**Records for the task**
====
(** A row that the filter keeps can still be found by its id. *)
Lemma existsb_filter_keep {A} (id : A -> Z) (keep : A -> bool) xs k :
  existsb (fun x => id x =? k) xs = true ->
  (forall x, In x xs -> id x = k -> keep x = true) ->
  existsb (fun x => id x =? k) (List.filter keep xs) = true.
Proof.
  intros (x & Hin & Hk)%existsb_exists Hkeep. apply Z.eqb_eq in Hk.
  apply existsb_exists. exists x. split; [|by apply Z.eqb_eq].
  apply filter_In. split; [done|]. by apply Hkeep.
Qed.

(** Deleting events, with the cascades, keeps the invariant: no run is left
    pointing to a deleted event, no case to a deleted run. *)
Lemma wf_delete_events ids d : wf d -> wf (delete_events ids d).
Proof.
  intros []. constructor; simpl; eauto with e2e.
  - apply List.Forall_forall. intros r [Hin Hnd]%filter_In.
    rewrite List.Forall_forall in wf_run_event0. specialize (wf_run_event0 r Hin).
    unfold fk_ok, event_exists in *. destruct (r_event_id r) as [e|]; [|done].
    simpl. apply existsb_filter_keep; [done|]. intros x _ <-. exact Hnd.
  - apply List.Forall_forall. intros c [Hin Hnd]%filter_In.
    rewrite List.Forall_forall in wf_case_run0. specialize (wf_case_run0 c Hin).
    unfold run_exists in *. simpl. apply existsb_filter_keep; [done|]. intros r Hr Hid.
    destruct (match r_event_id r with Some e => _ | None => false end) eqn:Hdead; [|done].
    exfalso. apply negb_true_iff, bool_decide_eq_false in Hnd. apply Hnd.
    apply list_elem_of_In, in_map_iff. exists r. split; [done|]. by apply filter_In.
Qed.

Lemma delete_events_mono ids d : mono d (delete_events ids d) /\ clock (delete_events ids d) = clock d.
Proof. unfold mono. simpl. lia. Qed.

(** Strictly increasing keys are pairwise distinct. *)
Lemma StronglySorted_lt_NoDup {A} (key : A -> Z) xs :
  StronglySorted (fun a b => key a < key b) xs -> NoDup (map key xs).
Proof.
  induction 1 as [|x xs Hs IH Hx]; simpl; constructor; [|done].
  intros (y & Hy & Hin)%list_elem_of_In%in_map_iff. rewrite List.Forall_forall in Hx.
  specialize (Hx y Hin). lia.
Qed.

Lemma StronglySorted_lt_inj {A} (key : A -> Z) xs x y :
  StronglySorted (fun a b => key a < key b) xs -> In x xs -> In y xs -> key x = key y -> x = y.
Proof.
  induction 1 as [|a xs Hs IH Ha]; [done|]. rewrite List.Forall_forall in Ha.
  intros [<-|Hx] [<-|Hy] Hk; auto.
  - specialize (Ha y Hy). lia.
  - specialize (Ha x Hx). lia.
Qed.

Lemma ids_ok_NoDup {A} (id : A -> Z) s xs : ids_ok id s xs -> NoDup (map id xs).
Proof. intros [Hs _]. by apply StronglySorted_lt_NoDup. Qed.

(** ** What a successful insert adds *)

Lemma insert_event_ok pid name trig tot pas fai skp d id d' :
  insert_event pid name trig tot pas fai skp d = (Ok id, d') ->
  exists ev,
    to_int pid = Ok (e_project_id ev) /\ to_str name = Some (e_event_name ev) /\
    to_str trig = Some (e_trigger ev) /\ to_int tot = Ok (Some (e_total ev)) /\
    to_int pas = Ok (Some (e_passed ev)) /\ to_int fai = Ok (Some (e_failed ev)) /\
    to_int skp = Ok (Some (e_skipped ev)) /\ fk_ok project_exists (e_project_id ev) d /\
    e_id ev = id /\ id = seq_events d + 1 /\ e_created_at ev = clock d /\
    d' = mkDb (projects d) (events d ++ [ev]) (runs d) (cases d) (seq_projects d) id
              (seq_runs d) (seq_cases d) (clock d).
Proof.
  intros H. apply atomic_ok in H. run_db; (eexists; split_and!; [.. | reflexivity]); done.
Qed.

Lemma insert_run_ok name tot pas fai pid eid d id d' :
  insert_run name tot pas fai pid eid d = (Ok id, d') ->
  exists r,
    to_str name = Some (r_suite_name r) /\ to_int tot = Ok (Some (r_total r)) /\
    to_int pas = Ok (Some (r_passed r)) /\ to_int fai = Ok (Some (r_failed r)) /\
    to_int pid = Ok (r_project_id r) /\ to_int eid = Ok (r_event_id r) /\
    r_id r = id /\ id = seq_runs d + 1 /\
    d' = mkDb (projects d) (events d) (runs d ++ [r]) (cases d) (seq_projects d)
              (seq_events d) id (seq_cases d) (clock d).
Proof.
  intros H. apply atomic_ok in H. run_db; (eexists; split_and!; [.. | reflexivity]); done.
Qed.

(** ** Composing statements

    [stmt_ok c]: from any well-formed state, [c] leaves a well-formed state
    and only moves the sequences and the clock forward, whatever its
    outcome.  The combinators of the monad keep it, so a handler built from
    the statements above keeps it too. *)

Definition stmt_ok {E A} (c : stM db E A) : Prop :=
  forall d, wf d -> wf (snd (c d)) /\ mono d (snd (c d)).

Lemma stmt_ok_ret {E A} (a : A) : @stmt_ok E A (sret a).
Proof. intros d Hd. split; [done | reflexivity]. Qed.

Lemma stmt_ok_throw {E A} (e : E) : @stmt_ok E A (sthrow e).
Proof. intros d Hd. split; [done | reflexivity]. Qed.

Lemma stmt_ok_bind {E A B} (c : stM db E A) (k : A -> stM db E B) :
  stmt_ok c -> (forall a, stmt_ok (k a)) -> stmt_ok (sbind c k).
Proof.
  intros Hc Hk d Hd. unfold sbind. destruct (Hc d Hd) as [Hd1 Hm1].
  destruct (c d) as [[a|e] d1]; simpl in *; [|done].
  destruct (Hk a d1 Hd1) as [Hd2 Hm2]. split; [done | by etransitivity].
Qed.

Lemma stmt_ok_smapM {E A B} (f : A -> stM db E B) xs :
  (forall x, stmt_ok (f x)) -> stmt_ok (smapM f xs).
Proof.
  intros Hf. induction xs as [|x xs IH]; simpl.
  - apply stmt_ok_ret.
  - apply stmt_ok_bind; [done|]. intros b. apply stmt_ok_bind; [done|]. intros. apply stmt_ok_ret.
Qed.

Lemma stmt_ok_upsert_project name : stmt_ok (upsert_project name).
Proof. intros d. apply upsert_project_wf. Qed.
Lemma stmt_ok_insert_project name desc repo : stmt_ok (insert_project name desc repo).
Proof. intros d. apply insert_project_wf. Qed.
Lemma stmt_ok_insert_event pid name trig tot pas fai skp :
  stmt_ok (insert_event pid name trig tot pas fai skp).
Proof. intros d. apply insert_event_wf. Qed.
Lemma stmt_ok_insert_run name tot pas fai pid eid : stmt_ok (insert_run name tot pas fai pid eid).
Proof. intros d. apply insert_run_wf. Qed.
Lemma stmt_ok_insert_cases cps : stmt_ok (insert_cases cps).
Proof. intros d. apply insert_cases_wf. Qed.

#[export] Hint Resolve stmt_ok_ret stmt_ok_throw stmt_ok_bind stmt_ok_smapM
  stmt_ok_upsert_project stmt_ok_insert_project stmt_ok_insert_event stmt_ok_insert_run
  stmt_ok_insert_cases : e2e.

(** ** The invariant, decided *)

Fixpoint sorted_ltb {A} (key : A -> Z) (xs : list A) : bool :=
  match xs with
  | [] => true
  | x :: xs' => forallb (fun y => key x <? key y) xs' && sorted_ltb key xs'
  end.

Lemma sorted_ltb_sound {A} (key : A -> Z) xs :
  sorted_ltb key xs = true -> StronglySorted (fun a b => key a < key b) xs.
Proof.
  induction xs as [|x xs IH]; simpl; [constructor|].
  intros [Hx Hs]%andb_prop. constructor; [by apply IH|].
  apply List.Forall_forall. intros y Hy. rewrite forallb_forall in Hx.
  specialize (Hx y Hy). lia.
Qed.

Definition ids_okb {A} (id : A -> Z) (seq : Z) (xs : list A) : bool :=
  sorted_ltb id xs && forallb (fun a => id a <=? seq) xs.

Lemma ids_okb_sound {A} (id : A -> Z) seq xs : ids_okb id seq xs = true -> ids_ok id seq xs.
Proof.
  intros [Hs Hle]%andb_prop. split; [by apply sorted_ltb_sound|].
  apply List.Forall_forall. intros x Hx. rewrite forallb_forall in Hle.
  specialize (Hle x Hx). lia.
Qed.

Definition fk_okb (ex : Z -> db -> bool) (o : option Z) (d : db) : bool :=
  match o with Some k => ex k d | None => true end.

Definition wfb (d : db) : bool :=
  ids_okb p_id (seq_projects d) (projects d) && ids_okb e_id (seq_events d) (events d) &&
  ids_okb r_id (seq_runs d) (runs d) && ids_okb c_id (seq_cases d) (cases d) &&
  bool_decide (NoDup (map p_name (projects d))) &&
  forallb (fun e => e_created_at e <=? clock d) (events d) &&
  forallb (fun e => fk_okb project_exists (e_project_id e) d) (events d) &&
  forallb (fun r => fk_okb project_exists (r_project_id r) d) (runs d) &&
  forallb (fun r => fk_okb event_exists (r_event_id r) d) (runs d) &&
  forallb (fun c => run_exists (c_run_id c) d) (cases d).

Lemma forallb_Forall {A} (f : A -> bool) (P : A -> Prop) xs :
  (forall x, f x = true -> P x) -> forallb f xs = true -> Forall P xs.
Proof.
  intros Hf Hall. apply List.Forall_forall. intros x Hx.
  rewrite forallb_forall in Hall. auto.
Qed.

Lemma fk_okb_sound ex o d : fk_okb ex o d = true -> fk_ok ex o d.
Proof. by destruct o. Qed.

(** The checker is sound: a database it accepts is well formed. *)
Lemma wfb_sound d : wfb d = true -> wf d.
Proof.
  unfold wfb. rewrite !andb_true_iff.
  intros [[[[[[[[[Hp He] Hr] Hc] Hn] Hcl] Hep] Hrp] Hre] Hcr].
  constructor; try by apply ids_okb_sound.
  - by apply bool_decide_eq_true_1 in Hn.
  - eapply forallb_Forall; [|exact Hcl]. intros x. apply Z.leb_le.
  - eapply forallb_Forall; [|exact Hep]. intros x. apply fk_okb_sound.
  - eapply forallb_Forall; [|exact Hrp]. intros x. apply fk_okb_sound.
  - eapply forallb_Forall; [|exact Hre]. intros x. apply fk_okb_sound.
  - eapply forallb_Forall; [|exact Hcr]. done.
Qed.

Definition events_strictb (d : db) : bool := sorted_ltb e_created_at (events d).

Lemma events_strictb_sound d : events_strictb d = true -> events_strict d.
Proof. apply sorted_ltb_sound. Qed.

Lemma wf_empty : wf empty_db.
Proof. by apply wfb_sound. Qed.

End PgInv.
====
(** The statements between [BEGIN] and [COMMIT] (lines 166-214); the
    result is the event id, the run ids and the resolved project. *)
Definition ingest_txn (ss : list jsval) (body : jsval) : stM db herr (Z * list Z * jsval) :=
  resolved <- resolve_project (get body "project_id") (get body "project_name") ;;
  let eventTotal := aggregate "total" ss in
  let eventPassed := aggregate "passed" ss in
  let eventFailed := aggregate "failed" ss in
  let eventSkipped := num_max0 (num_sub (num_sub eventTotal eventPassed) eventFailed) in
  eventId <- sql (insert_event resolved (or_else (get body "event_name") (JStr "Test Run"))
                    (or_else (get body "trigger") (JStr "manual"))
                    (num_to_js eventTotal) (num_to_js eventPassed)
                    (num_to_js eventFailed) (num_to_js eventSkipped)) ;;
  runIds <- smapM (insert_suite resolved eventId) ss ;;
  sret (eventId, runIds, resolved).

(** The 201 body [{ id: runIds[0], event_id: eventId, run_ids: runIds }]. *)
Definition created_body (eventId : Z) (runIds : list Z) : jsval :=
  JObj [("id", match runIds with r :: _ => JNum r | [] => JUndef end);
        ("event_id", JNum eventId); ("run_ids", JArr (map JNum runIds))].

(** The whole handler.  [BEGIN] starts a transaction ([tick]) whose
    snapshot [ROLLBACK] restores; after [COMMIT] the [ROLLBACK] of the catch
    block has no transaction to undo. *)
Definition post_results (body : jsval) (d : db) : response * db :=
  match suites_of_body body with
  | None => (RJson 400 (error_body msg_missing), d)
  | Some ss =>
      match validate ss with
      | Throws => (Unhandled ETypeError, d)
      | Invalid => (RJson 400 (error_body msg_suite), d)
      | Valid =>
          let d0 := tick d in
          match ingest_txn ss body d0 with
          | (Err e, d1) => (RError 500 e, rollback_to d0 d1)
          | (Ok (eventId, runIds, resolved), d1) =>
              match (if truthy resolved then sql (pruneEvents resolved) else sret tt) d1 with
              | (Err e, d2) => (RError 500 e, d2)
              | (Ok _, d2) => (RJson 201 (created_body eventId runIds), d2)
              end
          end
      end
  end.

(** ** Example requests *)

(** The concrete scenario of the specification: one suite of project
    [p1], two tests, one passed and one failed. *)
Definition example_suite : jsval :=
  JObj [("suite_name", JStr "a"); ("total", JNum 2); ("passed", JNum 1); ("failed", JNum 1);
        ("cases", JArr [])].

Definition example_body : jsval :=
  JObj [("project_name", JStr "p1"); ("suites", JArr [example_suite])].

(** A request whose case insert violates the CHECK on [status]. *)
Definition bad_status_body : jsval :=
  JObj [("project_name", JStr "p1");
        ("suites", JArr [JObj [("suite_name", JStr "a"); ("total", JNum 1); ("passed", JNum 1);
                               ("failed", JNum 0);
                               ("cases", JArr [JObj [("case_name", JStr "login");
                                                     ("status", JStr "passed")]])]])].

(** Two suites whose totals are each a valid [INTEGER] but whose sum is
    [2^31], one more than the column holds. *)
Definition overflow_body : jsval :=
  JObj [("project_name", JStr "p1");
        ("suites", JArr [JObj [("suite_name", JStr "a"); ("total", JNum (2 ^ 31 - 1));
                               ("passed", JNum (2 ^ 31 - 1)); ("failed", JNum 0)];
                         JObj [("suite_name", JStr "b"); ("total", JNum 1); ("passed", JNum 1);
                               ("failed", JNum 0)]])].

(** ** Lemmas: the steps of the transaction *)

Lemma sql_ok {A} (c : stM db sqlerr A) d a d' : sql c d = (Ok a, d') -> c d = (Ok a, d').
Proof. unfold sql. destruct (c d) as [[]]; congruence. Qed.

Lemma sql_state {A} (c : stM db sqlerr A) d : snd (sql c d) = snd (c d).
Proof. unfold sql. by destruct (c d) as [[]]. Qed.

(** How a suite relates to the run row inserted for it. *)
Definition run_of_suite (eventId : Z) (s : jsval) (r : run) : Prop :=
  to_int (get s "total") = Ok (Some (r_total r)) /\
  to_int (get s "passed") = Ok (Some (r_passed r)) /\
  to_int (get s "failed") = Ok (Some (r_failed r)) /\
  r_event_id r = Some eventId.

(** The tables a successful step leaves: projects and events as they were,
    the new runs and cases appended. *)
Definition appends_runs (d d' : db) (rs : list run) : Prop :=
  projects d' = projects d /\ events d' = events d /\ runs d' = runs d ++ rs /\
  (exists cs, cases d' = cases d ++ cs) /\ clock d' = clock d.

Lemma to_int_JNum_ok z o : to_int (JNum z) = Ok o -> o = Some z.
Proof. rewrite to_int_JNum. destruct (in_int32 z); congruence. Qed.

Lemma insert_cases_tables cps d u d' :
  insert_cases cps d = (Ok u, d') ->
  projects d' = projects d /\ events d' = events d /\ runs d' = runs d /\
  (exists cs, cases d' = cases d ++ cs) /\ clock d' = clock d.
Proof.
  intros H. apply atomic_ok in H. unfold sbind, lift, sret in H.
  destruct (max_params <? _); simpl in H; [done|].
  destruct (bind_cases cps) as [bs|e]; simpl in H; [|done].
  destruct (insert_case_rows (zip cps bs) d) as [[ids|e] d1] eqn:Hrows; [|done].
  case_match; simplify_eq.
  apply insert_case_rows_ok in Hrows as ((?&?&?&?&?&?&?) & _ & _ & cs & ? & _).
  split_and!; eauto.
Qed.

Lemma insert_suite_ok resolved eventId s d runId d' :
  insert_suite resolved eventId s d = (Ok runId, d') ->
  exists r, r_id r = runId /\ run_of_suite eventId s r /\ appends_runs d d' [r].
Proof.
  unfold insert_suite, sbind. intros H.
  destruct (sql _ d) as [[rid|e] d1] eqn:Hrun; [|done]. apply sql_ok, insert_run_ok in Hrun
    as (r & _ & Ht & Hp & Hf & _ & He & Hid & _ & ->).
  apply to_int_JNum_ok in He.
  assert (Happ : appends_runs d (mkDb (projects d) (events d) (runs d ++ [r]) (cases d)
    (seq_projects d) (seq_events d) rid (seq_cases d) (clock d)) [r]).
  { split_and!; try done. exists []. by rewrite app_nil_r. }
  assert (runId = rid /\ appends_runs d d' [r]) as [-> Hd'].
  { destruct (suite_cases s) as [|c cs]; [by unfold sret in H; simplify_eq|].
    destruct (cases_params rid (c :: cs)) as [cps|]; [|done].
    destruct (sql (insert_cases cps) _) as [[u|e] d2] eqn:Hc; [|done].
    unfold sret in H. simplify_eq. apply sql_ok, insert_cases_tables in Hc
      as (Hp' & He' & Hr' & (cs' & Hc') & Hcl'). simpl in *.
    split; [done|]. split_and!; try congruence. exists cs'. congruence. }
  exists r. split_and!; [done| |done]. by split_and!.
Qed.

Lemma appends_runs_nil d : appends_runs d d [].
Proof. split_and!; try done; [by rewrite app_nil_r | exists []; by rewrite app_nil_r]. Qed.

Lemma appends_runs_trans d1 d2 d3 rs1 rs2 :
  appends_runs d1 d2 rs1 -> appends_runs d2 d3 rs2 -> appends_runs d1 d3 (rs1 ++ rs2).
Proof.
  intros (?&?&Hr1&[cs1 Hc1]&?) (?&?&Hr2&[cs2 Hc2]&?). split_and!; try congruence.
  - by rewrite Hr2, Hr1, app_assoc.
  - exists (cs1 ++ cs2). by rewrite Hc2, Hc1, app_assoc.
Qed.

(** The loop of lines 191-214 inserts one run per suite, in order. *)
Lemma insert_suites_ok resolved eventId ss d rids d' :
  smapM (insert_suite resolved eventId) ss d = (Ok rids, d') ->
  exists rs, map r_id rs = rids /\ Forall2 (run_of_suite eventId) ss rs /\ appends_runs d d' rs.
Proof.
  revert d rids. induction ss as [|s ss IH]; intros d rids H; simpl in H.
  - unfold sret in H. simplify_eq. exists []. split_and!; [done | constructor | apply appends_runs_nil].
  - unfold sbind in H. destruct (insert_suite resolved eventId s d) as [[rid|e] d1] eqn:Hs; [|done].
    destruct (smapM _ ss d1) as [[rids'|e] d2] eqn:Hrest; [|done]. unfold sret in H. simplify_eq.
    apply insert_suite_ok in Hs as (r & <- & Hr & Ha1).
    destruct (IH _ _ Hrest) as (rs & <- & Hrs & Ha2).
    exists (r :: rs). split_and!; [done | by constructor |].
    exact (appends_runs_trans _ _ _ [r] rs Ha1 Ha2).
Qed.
====
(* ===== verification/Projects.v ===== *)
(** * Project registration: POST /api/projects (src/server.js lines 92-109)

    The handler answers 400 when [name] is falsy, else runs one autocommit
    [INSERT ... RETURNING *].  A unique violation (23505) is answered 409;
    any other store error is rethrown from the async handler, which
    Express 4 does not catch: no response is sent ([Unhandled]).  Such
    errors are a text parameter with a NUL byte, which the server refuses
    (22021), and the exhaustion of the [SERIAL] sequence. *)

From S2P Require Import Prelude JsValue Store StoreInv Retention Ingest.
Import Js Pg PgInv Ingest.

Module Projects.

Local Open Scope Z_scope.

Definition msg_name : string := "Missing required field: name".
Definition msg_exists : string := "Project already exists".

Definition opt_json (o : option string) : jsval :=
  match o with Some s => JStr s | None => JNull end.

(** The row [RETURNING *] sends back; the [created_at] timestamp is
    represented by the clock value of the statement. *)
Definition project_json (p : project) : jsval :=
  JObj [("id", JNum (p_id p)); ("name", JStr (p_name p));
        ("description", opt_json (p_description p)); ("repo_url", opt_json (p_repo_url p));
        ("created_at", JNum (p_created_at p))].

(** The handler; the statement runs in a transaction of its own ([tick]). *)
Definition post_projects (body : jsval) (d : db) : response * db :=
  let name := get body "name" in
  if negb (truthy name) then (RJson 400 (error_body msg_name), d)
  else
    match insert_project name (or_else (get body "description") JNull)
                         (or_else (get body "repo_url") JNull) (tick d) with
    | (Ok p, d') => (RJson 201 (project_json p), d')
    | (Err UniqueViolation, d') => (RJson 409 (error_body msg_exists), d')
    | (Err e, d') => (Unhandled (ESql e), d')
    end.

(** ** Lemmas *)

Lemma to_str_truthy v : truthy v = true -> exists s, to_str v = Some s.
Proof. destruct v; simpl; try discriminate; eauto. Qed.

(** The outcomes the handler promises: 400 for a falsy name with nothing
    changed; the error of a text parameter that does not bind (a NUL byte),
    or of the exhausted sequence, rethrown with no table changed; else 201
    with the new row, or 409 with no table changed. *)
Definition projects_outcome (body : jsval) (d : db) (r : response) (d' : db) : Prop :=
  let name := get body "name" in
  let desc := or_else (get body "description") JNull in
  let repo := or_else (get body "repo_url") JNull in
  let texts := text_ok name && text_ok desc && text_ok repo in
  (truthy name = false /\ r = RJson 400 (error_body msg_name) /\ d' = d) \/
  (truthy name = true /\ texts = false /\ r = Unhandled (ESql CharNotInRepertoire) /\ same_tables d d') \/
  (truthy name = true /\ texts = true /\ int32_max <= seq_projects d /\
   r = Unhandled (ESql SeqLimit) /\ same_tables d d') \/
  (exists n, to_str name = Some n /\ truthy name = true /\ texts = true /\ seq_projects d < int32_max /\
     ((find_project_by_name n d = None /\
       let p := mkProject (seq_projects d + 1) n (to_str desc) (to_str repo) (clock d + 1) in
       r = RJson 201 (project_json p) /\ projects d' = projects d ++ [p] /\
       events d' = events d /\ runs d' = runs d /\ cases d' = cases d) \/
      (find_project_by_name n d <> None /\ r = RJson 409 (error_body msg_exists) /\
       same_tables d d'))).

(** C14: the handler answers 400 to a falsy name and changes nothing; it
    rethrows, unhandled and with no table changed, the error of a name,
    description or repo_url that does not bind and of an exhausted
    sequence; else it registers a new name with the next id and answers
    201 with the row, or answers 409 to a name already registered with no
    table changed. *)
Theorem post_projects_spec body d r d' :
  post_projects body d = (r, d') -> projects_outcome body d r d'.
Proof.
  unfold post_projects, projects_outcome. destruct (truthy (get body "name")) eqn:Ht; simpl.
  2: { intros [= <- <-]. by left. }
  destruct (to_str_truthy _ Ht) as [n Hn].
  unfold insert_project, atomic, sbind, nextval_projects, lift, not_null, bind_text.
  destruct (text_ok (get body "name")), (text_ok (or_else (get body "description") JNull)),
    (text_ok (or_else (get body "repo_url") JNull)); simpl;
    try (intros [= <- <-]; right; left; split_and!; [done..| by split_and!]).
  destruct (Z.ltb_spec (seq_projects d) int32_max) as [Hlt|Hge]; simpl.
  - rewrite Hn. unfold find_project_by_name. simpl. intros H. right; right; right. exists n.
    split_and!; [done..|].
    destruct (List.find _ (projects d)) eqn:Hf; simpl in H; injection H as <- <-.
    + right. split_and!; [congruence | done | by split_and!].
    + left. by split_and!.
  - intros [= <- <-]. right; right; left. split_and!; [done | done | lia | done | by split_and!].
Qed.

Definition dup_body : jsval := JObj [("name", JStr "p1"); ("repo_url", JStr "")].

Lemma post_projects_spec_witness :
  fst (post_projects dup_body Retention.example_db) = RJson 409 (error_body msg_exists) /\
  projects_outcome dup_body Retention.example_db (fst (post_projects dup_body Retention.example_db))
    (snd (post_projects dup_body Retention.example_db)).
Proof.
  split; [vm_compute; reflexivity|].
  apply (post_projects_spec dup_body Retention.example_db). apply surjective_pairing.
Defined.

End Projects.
====
**What you need to do**
Please transcribe exactly the lines above from the line that has "(** The statements" up to and including the line that has "match suites_of_body body with"; no other line belongs in the answer.

**Result for this task**
(** The statements between [BEGIN] and [COMMIT] (lines 166-214); the
    result is the event id, the run ids and the resolved project. *)
Definition ingest_txn (ss : list jsval) (body : jsval) : stM db herr (Z * list Z * jsval) :=
  resolved <- resolve_project (get body "project_id") (get body "project_name") ;;
  let eventTotal := aggregate "total" ss in
  let eventPassed := aggregate "passed" ss in
  let eventFailed := aggregate "failed" ss in
  let eventSkipped := num_max0 (num_sub (num_sub eventTotal eventPassed) eventFailed) in
  eventId <- sql (insert_event resolved (or_else (get body "event_name") (JStr "Test Run"))
                    (or_else (get body "trigger") (JStr "manual"))
                    (num_to_js eventTotal) (num_to_js eventPassed)
                    (num_to_js eventFailed) (num_to_js eventSkipped)) ;;
  runIds <- smapM (insert_suite resolved eventId) ss ;;
  sret (eventId, runIds, resolved).

(** The 201 body [{ id: runIds[0], event_id: eventId, run_ids: runIds }]. *)
Definition created_body (eventId : Z) (runIds : list Z) : jsval :=
  JObj [("id", match runIds with r :: _ => JNum r | [] => JUndef end);
        ("event_id", JNum eventId); ("run_ids", JArr (map JNum runIds))].

(** The whole handler.  [BEGIN] starts a transaction ([tick]) whose
    snapshot [ROLLBACK] restores; after [COMMIT] the [ROLLBACK] of the catch
    block has no transaction to undo. *)
Definition post_results (body : jsval) (d : db) : response * db :=
  match suites_of_body body with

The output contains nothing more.